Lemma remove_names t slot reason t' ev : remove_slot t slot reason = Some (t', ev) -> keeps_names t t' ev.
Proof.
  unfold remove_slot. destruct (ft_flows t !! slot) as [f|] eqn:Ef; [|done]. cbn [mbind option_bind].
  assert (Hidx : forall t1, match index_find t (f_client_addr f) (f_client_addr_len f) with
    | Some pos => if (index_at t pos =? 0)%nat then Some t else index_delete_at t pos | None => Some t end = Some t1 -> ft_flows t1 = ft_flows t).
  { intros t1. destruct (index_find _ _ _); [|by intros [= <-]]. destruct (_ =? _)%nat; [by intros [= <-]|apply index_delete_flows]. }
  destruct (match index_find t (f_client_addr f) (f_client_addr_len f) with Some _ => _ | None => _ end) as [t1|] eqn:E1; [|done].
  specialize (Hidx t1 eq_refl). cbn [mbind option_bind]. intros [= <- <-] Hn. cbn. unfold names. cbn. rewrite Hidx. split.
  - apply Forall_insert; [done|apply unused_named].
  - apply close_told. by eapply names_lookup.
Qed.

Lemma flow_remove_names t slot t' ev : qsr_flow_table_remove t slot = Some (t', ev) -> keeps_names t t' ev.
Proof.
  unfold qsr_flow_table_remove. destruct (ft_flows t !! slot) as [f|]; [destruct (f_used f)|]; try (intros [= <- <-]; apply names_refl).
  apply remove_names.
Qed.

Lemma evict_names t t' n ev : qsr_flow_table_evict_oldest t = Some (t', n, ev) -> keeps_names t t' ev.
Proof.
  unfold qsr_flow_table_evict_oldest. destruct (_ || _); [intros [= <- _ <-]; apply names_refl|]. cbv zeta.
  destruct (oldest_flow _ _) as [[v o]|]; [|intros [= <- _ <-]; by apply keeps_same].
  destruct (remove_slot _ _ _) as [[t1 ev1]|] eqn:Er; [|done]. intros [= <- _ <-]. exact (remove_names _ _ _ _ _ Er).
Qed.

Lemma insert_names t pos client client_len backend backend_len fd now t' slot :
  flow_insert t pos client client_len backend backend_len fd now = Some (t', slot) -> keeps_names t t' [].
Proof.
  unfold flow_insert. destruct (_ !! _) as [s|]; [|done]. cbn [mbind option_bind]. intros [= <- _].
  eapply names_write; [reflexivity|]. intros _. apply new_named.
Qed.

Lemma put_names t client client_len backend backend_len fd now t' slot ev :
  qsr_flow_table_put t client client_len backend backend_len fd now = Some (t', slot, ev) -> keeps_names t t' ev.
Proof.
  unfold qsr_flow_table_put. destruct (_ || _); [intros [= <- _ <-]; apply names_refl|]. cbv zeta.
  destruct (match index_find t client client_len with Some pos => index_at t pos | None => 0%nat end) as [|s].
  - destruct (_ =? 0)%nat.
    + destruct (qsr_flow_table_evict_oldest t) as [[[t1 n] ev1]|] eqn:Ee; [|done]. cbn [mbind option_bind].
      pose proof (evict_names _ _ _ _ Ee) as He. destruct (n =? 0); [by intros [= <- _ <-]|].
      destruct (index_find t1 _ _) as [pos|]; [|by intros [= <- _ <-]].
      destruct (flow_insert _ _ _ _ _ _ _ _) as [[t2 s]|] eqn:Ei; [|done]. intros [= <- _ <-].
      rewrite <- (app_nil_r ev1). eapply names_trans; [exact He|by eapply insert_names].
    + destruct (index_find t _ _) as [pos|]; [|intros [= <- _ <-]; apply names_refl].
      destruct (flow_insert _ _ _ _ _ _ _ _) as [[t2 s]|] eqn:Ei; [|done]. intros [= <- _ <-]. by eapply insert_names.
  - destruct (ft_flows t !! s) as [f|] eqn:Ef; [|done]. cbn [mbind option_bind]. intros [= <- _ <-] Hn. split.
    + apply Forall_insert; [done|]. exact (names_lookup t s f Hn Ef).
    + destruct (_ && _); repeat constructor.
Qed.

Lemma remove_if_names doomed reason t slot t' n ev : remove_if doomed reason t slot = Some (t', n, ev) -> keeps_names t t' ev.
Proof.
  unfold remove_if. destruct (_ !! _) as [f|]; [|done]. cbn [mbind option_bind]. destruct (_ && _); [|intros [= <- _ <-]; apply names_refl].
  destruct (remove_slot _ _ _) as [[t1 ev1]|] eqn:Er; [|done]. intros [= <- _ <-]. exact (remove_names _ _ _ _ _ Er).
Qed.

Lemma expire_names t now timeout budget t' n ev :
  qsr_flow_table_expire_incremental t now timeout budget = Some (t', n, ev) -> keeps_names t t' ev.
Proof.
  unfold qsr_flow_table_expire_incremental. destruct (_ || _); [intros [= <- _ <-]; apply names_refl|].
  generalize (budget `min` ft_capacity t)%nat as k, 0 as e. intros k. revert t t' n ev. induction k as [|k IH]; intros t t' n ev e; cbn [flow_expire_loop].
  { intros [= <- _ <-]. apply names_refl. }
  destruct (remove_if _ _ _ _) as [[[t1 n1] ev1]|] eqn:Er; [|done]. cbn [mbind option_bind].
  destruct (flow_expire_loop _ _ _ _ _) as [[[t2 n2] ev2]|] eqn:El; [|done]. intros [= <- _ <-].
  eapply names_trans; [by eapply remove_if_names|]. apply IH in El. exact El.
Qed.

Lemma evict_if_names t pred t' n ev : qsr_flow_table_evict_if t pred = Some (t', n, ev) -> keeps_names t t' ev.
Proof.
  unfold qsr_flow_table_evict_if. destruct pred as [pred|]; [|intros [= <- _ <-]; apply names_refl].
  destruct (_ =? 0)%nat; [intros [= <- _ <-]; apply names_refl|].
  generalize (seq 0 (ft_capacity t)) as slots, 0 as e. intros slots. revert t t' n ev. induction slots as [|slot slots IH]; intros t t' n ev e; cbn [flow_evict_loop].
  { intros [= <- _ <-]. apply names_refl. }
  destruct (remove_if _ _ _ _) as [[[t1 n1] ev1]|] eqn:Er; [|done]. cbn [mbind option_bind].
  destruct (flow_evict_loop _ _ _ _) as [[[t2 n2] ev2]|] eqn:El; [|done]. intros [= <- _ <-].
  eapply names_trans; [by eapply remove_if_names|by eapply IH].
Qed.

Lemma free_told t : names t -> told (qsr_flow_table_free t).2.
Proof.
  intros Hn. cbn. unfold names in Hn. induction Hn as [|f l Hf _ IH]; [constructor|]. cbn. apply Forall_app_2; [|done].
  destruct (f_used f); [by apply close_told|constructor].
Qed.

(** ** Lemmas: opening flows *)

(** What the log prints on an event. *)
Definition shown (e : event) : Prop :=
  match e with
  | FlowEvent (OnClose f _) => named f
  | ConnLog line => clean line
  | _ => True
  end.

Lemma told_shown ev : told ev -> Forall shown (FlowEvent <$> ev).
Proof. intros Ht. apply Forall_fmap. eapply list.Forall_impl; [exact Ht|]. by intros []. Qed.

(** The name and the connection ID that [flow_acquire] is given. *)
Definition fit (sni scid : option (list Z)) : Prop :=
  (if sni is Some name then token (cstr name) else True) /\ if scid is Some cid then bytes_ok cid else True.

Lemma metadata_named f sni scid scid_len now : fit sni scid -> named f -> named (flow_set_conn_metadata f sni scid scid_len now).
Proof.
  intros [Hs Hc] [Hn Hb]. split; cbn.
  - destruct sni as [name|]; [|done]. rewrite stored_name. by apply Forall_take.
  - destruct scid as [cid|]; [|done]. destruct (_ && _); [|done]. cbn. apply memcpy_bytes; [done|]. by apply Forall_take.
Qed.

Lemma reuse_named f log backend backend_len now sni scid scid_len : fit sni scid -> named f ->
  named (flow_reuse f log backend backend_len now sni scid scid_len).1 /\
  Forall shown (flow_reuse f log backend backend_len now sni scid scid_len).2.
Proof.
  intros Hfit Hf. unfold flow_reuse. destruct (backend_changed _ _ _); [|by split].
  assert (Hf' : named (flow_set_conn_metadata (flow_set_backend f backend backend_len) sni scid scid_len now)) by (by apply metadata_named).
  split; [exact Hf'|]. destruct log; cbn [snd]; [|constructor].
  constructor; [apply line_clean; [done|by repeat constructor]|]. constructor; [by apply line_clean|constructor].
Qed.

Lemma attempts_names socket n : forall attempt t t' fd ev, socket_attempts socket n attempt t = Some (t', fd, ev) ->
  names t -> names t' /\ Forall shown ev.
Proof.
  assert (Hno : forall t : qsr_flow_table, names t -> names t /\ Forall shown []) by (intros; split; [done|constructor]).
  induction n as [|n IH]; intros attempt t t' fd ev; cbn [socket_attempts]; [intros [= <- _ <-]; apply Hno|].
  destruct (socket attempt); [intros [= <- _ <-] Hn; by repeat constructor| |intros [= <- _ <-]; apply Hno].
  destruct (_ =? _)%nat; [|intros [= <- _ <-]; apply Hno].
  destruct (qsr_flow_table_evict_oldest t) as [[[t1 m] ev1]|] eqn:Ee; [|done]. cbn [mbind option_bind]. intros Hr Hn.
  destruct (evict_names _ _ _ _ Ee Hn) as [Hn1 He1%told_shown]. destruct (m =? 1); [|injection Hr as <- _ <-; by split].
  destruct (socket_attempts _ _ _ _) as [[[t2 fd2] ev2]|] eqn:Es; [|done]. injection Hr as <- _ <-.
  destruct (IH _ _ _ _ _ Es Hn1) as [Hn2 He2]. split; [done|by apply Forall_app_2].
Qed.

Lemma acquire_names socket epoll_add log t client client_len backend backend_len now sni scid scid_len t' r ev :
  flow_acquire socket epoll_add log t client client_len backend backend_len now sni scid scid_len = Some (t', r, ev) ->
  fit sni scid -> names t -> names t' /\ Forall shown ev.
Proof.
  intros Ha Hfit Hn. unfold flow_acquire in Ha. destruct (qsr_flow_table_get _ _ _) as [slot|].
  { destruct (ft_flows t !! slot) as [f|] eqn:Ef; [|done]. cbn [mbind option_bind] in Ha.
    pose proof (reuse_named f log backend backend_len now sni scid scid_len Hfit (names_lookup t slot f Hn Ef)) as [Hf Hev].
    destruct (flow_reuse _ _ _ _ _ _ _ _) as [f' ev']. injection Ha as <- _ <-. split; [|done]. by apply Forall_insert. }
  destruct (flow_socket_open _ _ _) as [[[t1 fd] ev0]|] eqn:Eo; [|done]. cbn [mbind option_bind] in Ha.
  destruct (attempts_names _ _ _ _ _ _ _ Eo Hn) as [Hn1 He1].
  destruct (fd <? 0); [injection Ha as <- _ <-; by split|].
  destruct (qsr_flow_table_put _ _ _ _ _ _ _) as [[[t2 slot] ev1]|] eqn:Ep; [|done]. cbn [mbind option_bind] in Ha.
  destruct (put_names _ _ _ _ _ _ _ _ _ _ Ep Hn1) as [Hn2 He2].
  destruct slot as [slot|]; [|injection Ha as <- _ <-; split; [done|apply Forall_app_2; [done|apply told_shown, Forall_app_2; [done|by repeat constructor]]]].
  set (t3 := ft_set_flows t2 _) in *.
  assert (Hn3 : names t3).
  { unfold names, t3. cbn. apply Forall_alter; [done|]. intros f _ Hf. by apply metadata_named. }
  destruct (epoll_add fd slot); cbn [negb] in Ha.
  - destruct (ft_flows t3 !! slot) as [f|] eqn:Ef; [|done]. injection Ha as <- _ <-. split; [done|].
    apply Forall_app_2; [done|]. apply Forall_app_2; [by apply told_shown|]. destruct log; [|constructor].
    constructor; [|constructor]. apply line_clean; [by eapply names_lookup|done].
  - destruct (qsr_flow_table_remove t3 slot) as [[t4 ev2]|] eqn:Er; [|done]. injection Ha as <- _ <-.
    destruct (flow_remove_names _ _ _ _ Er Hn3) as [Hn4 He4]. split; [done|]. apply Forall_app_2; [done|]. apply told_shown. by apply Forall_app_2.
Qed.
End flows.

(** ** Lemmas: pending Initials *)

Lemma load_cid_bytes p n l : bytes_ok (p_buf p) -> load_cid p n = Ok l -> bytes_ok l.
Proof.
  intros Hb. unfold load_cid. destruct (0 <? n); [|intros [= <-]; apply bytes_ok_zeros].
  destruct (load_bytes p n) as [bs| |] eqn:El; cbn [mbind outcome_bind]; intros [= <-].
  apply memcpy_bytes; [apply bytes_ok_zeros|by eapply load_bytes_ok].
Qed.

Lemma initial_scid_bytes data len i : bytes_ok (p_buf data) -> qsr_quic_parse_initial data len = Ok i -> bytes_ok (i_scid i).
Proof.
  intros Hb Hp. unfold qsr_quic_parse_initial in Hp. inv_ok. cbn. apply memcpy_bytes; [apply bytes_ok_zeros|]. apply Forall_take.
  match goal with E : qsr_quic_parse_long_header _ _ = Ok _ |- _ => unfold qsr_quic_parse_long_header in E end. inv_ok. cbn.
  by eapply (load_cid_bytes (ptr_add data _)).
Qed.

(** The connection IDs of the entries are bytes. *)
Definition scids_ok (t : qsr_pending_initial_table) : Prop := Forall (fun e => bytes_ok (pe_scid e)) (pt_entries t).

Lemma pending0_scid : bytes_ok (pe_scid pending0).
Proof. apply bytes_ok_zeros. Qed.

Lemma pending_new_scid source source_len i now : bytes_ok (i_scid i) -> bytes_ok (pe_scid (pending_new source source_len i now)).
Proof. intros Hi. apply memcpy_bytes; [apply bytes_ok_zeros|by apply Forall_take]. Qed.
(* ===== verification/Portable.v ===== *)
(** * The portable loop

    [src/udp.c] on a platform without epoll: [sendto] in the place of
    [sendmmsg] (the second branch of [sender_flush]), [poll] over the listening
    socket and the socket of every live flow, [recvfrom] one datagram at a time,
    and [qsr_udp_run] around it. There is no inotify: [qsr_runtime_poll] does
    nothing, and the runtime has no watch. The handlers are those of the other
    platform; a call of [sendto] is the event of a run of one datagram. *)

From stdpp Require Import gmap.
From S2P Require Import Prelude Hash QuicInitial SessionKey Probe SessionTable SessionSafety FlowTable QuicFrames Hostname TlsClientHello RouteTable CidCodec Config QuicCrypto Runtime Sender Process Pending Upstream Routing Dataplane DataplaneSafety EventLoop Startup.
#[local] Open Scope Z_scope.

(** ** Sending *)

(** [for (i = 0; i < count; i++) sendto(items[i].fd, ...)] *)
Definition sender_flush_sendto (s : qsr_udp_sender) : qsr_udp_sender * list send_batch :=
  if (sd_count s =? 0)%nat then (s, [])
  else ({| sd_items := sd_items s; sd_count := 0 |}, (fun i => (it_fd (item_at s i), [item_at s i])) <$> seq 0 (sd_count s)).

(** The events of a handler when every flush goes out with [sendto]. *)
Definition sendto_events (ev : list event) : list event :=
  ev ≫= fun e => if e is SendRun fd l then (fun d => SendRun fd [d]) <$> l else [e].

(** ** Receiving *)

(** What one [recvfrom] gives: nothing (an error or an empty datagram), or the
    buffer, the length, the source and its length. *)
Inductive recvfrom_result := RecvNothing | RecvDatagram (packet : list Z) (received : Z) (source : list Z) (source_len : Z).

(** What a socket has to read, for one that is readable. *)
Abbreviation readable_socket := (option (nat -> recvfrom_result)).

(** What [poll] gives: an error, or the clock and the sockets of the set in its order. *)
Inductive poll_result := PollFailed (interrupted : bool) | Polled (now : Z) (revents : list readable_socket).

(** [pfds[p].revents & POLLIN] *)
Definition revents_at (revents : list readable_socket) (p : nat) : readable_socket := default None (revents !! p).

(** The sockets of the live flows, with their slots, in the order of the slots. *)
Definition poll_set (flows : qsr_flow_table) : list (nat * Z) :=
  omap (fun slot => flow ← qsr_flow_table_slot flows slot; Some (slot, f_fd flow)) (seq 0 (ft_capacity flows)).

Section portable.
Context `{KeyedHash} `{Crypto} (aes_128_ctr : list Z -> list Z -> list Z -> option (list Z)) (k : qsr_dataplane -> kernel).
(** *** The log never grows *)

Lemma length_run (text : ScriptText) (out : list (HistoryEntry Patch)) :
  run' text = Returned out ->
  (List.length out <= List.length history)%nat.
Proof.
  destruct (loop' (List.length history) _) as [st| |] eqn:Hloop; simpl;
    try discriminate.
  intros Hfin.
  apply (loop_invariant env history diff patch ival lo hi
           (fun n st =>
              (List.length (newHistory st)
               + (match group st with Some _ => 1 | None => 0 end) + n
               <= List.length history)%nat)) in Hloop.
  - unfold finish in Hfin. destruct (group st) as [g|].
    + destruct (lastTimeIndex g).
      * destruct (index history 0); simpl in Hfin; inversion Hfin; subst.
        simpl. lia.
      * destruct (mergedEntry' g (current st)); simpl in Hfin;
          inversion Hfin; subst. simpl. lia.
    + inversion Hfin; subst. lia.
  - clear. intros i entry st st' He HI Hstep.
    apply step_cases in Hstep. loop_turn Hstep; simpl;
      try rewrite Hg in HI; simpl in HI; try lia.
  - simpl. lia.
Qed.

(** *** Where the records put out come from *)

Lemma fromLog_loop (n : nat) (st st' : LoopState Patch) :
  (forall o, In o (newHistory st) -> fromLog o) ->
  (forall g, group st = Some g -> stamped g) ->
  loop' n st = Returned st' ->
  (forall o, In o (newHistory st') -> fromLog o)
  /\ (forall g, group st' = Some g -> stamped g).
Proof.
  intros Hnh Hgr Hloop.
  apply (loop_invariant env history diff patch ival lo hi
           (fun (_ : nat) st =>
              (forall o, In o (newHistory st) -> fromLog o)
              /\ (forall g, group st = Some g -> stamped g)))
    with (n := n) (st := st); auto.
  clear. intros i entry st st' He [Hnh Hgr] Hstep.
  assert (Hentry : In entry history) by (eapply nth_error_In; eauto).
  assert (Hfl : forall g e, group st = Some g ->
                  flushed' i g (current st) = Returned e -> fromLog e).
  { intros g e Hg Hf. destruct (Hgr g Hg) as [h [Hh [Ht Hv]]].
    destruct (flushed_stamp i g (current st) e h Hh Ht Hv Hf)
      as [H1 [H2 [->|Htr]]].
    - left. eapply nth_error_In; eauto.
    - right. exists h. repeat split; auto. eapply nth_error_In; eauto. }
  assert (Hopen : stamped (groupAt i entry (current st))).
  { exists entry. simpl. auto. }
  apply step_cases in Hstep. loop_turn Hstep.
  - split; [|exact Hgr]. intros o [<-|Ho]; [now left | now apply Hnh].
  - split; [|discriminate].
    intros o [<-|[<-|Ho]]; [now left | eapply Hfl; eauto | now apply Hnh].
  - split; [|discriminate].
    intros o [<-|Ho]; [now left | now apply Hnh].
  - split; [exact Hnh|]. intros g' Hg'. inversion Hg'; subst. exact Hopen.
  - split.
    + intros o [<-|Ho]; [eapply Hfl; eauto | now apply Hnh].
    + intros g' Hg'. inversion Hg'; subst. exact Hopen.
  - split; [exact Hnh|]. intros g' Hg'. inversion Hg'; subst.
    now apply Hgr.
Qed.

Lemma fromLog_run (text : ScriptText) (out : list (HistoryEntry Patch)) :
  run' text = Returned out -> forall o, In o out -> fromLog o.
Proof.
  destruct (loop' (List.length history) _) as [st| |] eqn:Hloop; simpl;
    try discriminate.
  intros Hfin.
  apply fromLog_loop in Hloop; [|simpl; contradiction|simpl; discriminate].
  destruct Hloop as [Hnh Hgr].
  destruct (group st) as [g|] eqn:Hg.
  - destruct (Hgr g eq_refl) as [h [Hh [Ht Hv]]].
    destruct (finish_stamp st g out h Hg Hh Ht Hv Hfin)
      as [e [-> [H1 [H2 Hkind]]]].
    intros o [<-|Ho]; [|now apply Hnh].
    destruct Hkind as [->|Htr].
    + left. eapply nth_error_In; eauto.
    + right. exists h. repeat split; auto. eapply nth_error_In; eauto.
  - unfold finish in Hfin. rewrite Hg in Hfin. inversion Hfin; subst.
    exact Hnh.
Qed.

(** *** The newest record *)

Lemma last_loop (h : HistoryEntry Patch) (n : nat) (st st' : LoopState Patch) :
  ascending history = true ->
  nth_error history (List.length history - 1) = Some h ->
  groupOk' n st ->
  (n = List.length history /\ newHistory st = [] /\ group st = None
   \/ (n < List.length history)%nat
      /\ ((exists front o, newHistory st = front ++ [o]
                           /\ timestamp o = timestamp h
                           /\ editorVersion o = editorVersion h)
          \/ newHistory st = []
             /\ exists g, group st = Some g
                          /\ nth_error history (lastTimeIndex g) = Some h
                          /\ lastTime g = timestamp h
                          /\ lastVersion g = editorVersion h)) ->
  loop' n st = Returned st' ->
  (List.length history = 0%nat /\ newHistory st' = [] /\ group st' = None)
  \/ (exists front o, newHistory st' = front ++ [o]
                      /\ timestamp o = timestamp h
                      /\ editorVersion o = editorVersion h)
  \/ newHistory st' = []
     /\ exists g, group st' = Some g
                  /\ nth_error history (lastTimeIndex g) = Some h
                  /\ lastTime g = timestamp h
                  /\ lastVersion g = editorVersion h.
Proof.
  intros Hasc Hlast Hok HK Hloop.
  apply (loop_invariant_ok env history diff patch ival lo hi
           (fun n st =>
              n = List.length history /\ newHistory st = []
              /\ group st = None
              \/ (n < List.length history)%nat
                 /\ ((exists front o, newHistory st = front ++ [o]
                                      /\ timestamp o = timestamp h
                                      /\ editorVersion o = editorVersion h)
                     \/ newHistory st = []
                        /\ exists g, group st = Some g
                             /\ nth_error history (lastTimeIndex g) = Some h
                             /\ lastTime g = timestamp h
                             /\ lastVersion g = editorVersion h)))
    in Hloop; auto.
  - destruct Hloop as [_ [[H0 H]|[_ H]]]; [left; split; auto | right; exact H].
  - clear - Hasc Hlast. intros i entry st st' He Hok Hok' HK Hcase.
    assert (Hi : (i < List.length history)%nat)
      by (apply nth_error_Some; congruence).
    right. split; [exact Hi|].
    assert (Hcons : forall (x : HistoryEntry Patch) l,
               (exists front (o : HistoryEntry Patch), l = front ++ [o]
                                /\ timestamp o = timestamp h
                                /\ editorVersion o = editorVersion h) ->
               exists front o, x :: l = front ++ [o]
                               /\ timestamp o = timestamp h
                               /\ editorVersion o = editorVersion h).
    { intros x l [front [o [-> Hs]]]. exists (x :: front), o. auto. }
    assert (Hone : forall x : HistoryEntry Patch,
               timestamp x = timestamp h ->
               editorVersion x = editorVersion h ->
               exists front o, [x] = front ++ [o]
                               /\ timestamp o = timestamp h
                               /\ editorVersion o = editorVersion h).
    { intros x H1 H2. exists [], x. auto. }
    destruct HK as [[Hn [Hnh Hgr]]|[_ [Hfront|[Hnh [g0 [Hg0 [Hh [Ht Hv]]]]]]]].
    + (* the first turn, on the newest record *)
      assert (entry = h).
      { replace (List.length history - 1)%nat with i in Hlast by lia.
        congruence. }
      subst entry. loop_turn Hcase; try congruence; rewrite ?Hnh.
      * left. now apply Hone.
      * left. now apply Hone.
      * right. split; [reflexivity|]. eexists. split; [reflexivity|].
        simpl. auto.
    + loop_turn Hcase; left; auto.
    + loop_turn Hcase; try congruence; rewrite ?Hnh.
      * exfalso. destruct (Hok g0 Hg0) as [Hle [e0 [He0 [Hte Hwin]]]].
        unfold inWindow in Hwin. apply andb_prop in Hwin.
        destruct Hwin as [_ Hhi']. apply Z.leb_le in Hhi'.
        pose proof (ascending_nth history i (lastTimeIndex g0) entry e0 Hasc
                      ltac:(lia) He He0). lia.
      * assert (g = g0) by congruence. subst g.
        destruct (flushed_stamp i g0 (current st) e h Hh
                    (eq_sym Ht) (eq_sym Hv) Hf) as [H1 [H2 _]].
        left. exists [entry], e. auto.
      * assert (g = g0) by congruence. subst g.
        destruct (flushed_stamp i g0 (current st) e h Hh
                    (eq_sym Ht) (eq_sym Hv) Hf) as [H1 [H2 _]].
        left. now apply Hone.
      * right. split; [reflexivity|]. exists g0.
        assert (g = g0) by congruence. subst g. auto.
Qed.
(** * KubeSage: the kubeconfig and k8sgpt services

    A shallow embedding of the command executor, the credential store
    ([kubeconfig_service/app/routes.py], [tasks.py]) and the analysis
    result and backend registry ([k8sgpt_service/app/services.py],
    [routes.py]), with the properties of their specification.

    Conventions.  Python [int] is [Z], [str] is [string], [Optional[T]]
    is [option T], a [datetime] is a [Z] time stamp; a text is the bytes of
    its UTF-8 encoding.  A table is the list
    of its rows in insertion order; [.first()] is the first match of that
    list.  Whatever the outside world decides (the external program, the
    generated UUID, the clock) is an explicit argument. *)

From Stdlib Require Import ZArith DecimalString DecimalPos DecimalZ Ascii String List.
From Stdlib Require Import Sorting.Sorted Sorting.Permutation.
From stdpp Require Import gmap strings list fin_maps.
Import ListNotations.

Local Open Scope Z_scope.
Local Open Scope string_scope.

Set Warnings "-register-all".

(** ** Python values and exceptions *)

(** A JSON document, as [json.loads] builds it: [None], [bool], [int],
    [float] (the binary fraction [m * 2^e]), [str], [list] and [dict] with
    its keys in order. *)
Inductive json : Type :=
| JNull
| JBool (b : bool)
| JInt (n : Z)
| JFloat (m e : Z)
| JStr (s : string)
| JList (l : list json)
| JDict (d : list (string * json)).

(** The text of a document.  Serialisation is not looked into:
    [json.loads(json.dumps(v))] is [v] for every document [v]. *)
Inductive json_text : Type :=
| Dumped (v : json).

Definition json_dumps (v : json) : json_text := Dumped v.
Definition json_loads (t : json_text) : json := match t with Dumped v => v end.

Exercise details: Give back every line of the listing where the word "Hasc" shows up.

Output for this task:
  intros Hasc Hlast Hok HK Hloop.
  - clear - Hasc Hlast. intros i entry st st' He Hok Hok' HK Hcase.
        pose proof (ascending_nth history i (lastTimeIndex g0) entry e0 Hasc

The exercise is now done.